For Barton Crockett of agency broker/investment bank Rosenblatt Securities, that’s an issue. Two of his six “Key points” from this morning’s earnings recap were dedicated to the disappointment; he titled the sections “Flabby ARM” and “ARM-Twisting.” Those are not complimentary.
That said, Crockett pushed his old target price ($358) for Netflix’s stock up to $400 per share, but believes everyone needs to temper enthusiasm a bit. “Netflix is a solid company, executing well,” he wrote, “but expectations need to appropriately reflect the onset of maturity and expectations need to be kept within bounds.”
Also in the below-market camp is Tim Nollen of financial services company Macquarie, who maintained his prior $410 price target. Nollen was surprised that ARM was down when 1.2 million of Netflix’s 5.9 million new subscribers came from the U.S. and Canada, where a membership costs real money.
Michael Nathanson and his team are probably the hardest on Netflix; MoffettNathanson maintained its previous price target of $380 per share. Mother…
Nathanson is “concerned” over Netflix’s own guidance (revenue: $8.52 billion/operating income: $1.92 billion/net income: $1.58 billion) for the ongoing summer quarter. But he also believes there’s simply not enough information being shared by Netflix about the results of its recent efforts.
“Without company disclosure around the number of ‘Extra Members’ being added to accounts as part of the password sharing crackdown, the number of users that crackdown has even targeted so far, or any insight into the number of subscribers on the ‘Standard with Ads’ tier, the drivers underpinning Netflix’s revenue growth are more unclear than ever,” Nathanson wrote.
The equity analysts at bank Wells Fargo, who maintained their prior $500 price target, explained the share slippage away as the result of investors being “over-exuberant” about the streamer’s password-sharing crackdown. And given the fact that NFLX has been crushing the S&P 500 year-to-date (at market close yesterday, before earnings were shared, the disparity was +62 percent vs. +19 percent), Steven Cahall and his group there think many investors “felt they missed the rally.” No one wants to buy high.
Other analysts though have significantly raised their target prices and are encouraged by the results, particularly the earliest paid-sharing upshot.
Mark Mahaney and Vijay Jayant of investment-banking firm Evercore ISI outright said they “would encourage investors to buy NFLX shares,” which is not something you often see written that bluntly in investor notes. The duo soared its NFLX price target from $400 to $550, writing off the post-earnings stock decline as “an expectations correction — not a fundamentals correction.” Give paid-sharing time, they argued.

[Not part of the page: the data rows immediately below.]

(** [s'] has written [t] since [s]. *)
Definition wrote (s s' : ShellSession) (t : list Z) : Prop := write_fn s' = write_fn s /\ out s' = echo s t.

Lemma wrote_nil s s' : write_fn s' = write_fn s -> out s' = out s -> wrote s s' [].
Proof. intros H1 H2. split; [done|]. unfold echo. rewrite H2, app_nil_r. by destruct (write_fn s). Qed.

Lemma wrote_app s s1 s2 a b : wrote s s1 a -> wrote s1 s2 b -> wrote s s2 (a ++ b).
Proof.
  intros [H1 H2] [H3 H4]. split; [congruence|]. rewrite H4. unfold echo in *. rewrite H1, H2.
  destruct (write_fn s); [by rewrite app_assoc|done].
Qed.

Lemma write_rel b s e : rel s e -> rel (ShellSessionWrite b s) e /\ wrote s (ShellSessionWrite b s) b.
Proof. intros Hr. rewrite write_eq. split; [by apply rel_out|done]. Qed.

(** ** The line *)

Lemma line_room buf pos l : line_rel buf pos l -> pos = Z.of_nat (length l) /\ Z.of_nat (length l) < LINE_BUF_SIZE /\ Forall printable l.
Proof.
  intros (rest & -> & Hne & Hl & -> & Hp). rewrite length_app in Hl. destruct rest; [done|]. simpl in Hl. split; [done|]. split; [lia|done].
Qed.

(** Terminating the line. *)
Lemma line_term buf pos l : line_rel buf pos l -> exists rest, bput buf pos 0 = Some (l ++ 0 :: rest) /\ line_rel (l ++ 0 :: rest) pos l.
Proof.
  intros (rest & -> & Hne & Hl & -> & Hp). destruct rest as [|y rest]; [done|]. exists rest. rewrite bput_app by done. split; [done|].
  exists (0 :: rest). rewrite length_app in *. done.
Qed.

Lemma drop_pos {A} (l : list A) n : (n < length l)%nat -> exists y d, drop n l = y :: d.
Proof. intros Hn. destruct (drop n l) as [|y d] eqn:E; [apply (f_equal length) in E; rewrite length_drop in E; simpl in E; lia|by eexists _, _]. Qed.
Lemma auth_loop_ok cred user alive tries ub pb ins s :
  username cred = Some user -> bytes user -> (forall q, password cred = Some q -> bytes q) -> Forall read_ok ins ->
  length ub = 64%nat -> length pb = 64%nat -> 0 <= auth_attempts s -> auth_attempts s + Z.of_nat tries <= 255 ->
  login_ok s (auth_loop cred alive tries ub pb ins s) (logins user (password cred) alive tries (auth_attempts s) ins (iac_state s)).
Proof.
  intros Hu Hub Hpb. revert ub pb ins s. induction tries as [|tries IH]; intros ub pb ins s Hi Hlu Hlp Ha0 Ha; cbn [auth_loop logins].
  { rewrite write_eq. done. }
  destruct (negb (alive (auth_attempts s))); [rewrite write_eq; done|]. rewrite write_eq. set (s1 := set_out _ s).
  pose proof (read_field_ok false ins [] ub s1 Hi ltac:(constructor) Hlu ltac:(simpl; lia)) as Hf. cbn [app length] in Hf. change (Z.of_nat 0) with 0 in Hf.
  change (iac_state s1) with (iac_state s) in Hf. pose proof (typed_rest ins [] (iac_state s)) as Hr.
  destruct (read_field false ins ub 0 s1) as [ [ub' s2 ins2|s2|s2]|], (typed_field ins [] (iac_state s)) as [u st rest| |]; try done. cbn [mbind option_bind].
  destruct Hf as (<- & Hcu & Hlu' & Hbu & <- & Hau & Hat). specialize (Hr _ _ _ eq_refl Hi). rewrite write_eq. set (s3 := set_out _ s2).
  pose proof (read_field_ok true ins2 [] pb s3 Hr ltac:(constructor) Hlp ltac:(simpl; lia)) as Hf. cbn [app length] in Hf. change (Z.of_nat 0) with 0 in Hf.
  change (iac_state s3) with (iac_state s2) in Hf. pose proof (typed_rest ins2 [] (iac_state s2)) as Hr2.
  destruct (read_field true ins2 pb 0 s3) as [ [pb' s4 ins4|s4|s4]|], (typed_field ins2 [] (iac_state s2)) as [q st rest| |]; try done;
    [|cbn in *; by rewrite Hf|cbn in *; by rewrite Hf]. cbn [mbind option_bind].
  destruct Hf as (<- & Hcp & Hlp' & Hbp & <- & Hau4 & Hat4). specialize (Hr2 _ _ _ eq_refl Hr). rewrite Hcu, Hcp. cbn [mbind option_bind].
  rewrite Hu, (credentials_equal u q user (password cred)) by done. cbn in Hau4, Hat4, Hau, Hat. case_bool_decide as Hm; rewrite write_eq; [done|].
  set (s5 := set_out _ _). assert (auth_attempts s5 = auth_attempts s + 1) as Has.
  { cbn. rewrite Hat4, Hat. apply wrap_small. unfold in_range. lia. }
  specialize (IH ub' pb' ins4 s5 Hr2 Hlu' Hlp'). rewrite Has in IH. change (iac_state s5) with (iac_state s4) in IH. specialize (IH ltac:(lia) ltac:(lia)).
  unfold login_ok in *. replace (authenticated s5) with (authenticated s) in IH by (cbn; congruence). exact IH.
Qed.

End Login.
Definition DispatchEnvelope (p : WorkerPool) (e : Env) (a : App) : App :=
  match handlers_ p !! Z.to_nat (variant_index (payload e)) with Some (Some h) => h e a | _ => a end.

(** MaybeSubscribe for the type [idx]. *)
Definition MaybeSubscribe (p : WorkerPool) (idx : nat) : WorkerPool :=
  match handlers_ p !! idx with
  | Some (Some _) =>
    let '(h, b) := Subscribe (Z.of_nat idx) DispatchToWorker (bus p) in
    mkPool b (world p) (handlers_ p) (running_ p) (shutdown_ p) (paused_ p) (dispatcher p)
      (if handle_IsValid h then subscription_handles_ p ++ [h] else subscription_handles_ p) (stopping p) (flush p) (submitting p)
  | _ => p
  end.
Definition SubscribeAll (p : WorkerPool) : WorkerPool := fold_left MaybeSubscribe (seq 0 (Z.to_nat kMaxTypes)) p.

(** [started]: how many worker threads could be started, after the dispatcher. *)
Definition Start (disp_ok : bool) (started : nat) (p : WorkerPool) : WorkerPool :=
  if running_ p then p
  else
    let p := set_flags true false false p in
    let fresh i := mkWorker new_queue (if disp_ok && (i <? started)%nat then wLoop else wExit) None [] [] in
    let p := set_bus (bus p) (set_workers (fresh <$> seq 0 (Z.to_nat worker_num_)) (world p)) p in
    let p := SubscribeAll p in
    let p := set_dispatcher (if disp_ok then dLoop else dExit) p in
    if disp_ok && (Z.to_nat worker_num_ <=? started)%nat then p else set_flags true true true p.

Definition Shutdown (p : WorkerPool) : WorkerPool := if running_ p then set_flags true true true p else p.
(* ===== verification/App.v ===== *)
(** * Application (include/osp/app.hpp)

    An application owns up to MaxInstances instances (Instance.v) in an object pool
    and a ring of messages; ProcessOne delivers the oldest message to one instance or
    to all of them.  The pool is known through the class [InstancePool], which
    ObjectPool of MemPool.v implements.  A message handler is a tree of the operations it
    calls, on its instance and on the queue of its application, with what it does next
    for each result.  Posting is serialised by a mutex and processing is the business of
    one thread, so whole calls are the steps here; what happens between a caller that
    waits for a reply and the processing thread is the subject of Post.v. *)

From Stdlib Require Import ZArith Lia Bool.
From stdpp Require Import base numbers list option gmap sorting.
From S2P Require Import Prelude Hsm Instance.
From S2P Require MemPool.

Open Scope Z_scope.

Inductive AppError := kInstancePoolFull | kInstanceNotFound | kAlreadyRunning | kNotRunning | kInvalidId | kQueueFull.

(** Instance identifiers *)
Definition MakeIID (app_id ins_id : Z) : Z := Z.lor (u32 (Z.shiftl app_id 16)) ins_id.
Definition GetAppId (iid : Z) : Z := u16 (Z.shiftr iid 16).
Definition GetInsId (iid : Z) : Z := u16 (Z.land iid 65535).
Definition kInsEach : Z := 65535.

Lemma iid_roundtrip a i : in_range 16 a -> in_range 16 i -> GetAppId (MakeIID a i) = a /\ GetInsId (MakeIID a i) = i.
Proof.
  unfold in_range, MakeIID, GetAppId, GetInsId. intros Ha Hi. rewrite (wrap_small 32)
    by (rewrite Z.shiftl_mul_pow2 by lia; unfold in_range; change (2 ^ 32) with (2 ^ 16 * 2 ^ 16); nia).
  assert (E : Z.lor (Z.shiftl a 16) i = i + a * 2 ^ 16) by (rewrite Z.lor_comm; by apply lor_shiftl_add). rewrite E. split.
  - rewrite Z.shiftr_div_pow2, Z.div_add, (Z.div_small i) by lia. by apply wrap_small.
  - change 65535 with (2 ^ 16 - 1). rewrite land_mask by lia. unfold wrap. rewrite !Z.mod_add by lia. by rewrite !Z.mod_small by (rewrite ?Z.mod_small; lia).
Qed.

(** ** Response channels

    The heap of channels: a freed one is [None]; [use_after_free] records an access to
    a channel that does not exist any more. *)

Record ResponseChannel := mkChannel { data : list Z; data_len : Z; replied : bool; ref_count : Z }.
Record Channels := mkChannels { cells : list (option ResponseChannel); use_after_free : bool }.

Definition OSP_RESPONSE_DATA_SIZE : Z := 256.
Definition new_channel : ResponseChannel := mkChannel (replicate (Z.to_nat OSP_RESPONSE_DATA_SIZE) 0) 0 false 1.

Definition on_channel (i : nat) (f : ResponseChannel -> option ResponseChannel) (s : Channels) : Channels :=
  match cells s !! i with
  | Some (Some c) => mkChannels (<[i := f c]> (cells s)) (use_after_free s)
  | _ => mkChannels (cells s) true
  end.
Definition Acquire (i : nat) : Channels -> Channels := on_channel i (fun c => Some (mkChannel (data c) (data_len c) (replied c) (ref_count c + 1))).
Definition Release (i : nat) : Channels -> Channels :=
  on_channel i (fun c => if ref_count c =? 1 then None else Some (mkChannel (data c) (data_len c) (replied c) (ref_count c - 1))).
Definition fill_reply (buf : option (list Z)) (len : Z) (c : ResponseChannel) : ResponseChannel :=
  let n := if len <=? OSP_RESPONSE_DATA_SIZE then len else OSP_RESPONSE_DATA_SIZE in
  mkChannel (match buf with Some b => if 0 <? n then blit (data c) 0 (take (Z.to_nat n) b) else data c | None => data c end) n true (ref_count c).
Definition Reply (i : nat) (buf : option (list Z)) (len : Z) : Channels -> Channels := on_channel i (fun c => Some (fill_reply buf len c)).

(** ** Messages *)

Record AppMessage := mkMessage { ins_id : Z; event : Z; flags_and_len : Z; response_channel : option nat; inline_data : list Z }.
Definition kLenShift : Z := 8.
Definition kExternalFlag : Z := 1.
Definition kMaxDataLen : Z := 16777215.

Definition IsExternal (m : AppMessage) : bool := negb (Z.land (flags_and_len m) kExternalFlag =? 0).
Definition DataLen (m : AppMessage) : Z := Z.shiftr (flags_and_len m) kLenShift.
(** What a handler may read: the first DataLen bytes at Data. *)
Definition message_data (m : AppMessage) : list Z := take (Z.to_nat (DataLen m)) (inline_data m).

(** A null pointer is eight zero bytes at the start of the union. *)
Definition put_null (m : AppMessage) : AppMessage :=
  mkMessage (ins_id m) (event m) 0 (response_channel m) (blit (inline_data m) 0 (replicate 8 0)).

Section Application.
Context {U : Type} (u0 : U).
(** OSP_APP_MSG_INLINE_SIZE and OSP_APP_QUEUE_DEPTH *)
Context (INLINE DEPTH MaxInstances : Z).

Definition Store (d : option (list Z)) (len : Z) (m : AppMessage) : AppMessage :=
  match d with
  | Some b =>
    if len =? 0 then put_null m
    else
      let len := if kMaxDataLen <? len then kMaxDataLen else len in
      if len <=? INLINE then mkMessage (ins_id m) (event m) (u32 (Z.shiftl len kLenShift)) (response_channel m) (blit (inline_data m) 0 (take (Z.to_nat len) b))
      else put_null m
  | None => put_null m
  end.

(** ** What a message handler does

    OnMessage of the derived class sees the event, the data and its instance.  It calls
    operations of the instance, whose queries it may look at after each of them, and posts
    messages to the application, whose answer it sees; [AUser] is its own state. *)
Inductive InstAct := AEvent (e : LifeEvent) | ASetState (s : Z) | AReply (buf : option (list Z)) (len : Z) | AUser (f : U -> U).
Record View := mkView { v_cur : Z; v_state : InstanceDetailedState; v_id : Z; v_pending : bool; v_user : U }.
Inductive MsgHandler := HReturn | HDo (act : InstAct) (k : View -> MsgHandler) | HPost (id ev : Z) (d : option (list Z)) (k : bool -> MsgHandler).
Context (OnMessage : Z -> list Z -> View -> MsgHandler).

Abbreviation Object := (Inst * U)%type.
Definition run_act (a : InstAct) (o : Object) (s : Channels) : option (Object * Channels) :=
  let '(n, u) := o in
  match a with
  | AEvent e => n ← inst_event e n; Some ((n, u), s)
  | ASetState x => Some ((SetState x n, u), s)
  | AReply b len => Some ((n, u), match response_channel_ n with Some ch => Reply ch b len s | None => s end)
  | AUser f => Some ((n, f u), s)
  end.
Definition object_view (o : Object) : View := let '(n, u) := o in mkView (CurState n) (DetailedState n) (InsId n) (HasPendingReply n) u.
Definition data_size (d : option (list Z)) : Z := match d with Some b => Z.of_nat (length b) | None => 0 end.

(** ** The application *)

(** What the application needs of the pool of its instances: blocks are handed out and
    taken back; [pool_free p fl]: the blocks [fl] are free. *)
Class InstancePool (Pool : Type) := {
  pool_create : Pool -> option Z * Pool;
  pool_destroy : Z -> Pool -> option Pool;
  pool_blocks : list Z;
  pool_free : Pool -> list Z -> Prop;
  pool_capacity : Z.of_nat (length pool_blocks) = MaxInstances;
  pool_distinct : NoDup pool_blocks;
  pool_create_none p : pool_free p [] -> (pool_create p).1 = None;
  pool_create_some p x fl : pool_free p (x :: fl) -> (pool_create p).1 = Some x /\ pool_free (pool_create p).2 fl;
  pool_destroy_ok p x fl : pool_free p fl -> x ∈ pool_blocks -> x ∉ fl -> exists p', pool_destroy x p = Some p' /\ pool_free p' (x :: fl)
}.
Context `{InstancePool Pool}.

Record Application := mkApp {
  app_id_ : Z;
  pool_ : Pool;
  (* the objects at the pool's addresses *)
  objects : gmap Z Object;
  instances_ : list (option Z);
  instance_count_ : Z;
  queue_ : list AppMessage;
  queue_head_ : Z;
  queue_tail_ : Z
}.
#[global] Instance message_inhabited : Inhabited AppMessage := populate (mkMessage 0 0 0 None (replicate (Z.to_nat INLINE) 0)).

Definition Application_ctor (app_id : Z) (p : Pool) : Application :=
  mkApp app_id p ∅ (replicate (Z.to_nat MaxInstances) None) 0 (replicate (Z.to_nat DEPTH) inhabitant) 0 0.

Definition set_instances (p : Pool) (os : gmap Z Object) (l : list (option Z)) (n : Z) (a : Application) : Application :=
  mkApp (app_id_ a) p os l n (queue_ a) (queue_head_ a) (queue_tail_ a).
Definition set_queue (q : list AppMessage) (h t : Z) (a : Application) : Application :=
  mkApp (app_id_ a) (pool_ a) (objects a) (instances_ a) (instance_count_ a) q h t.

Alicia Reese and Michael Pachter of private banker Wedbush Securities sure will. They raised their NFLX price target from $475 to $525, and the stock remains firmly on their “Best Ideas List.” Those two are all about the Benjamins, and believe Netflix can generate more free cash flow “than its guidance suggests.” Plus, like others have said, paid sharing and advertising has “only begun” to pay off.
During Wednesday’s subsequent earnings interview, Netflix Co-CEO Ted Sarandos addressed the actors and writers strikes that are looming over all of Hollywood, saying he comes from a union family and is “super committed” to seeing the strikes resolved soon. Analysts believe the strikes could in some ways be a boon for Netflix — if they go on long enough.
“Like COVID, in a prolonged Hollywood strike [Netflix] likely gains share of engagement,” Wells Fargo wrote in its note to clients (which, like all of the ones cited in this story, was obtained by IndieWire). It’ll also gain share in advertising, and — throwing in paid sharing — global streaming revenues. “We’re happy to be patient on a share gainer,” Cahall wrote.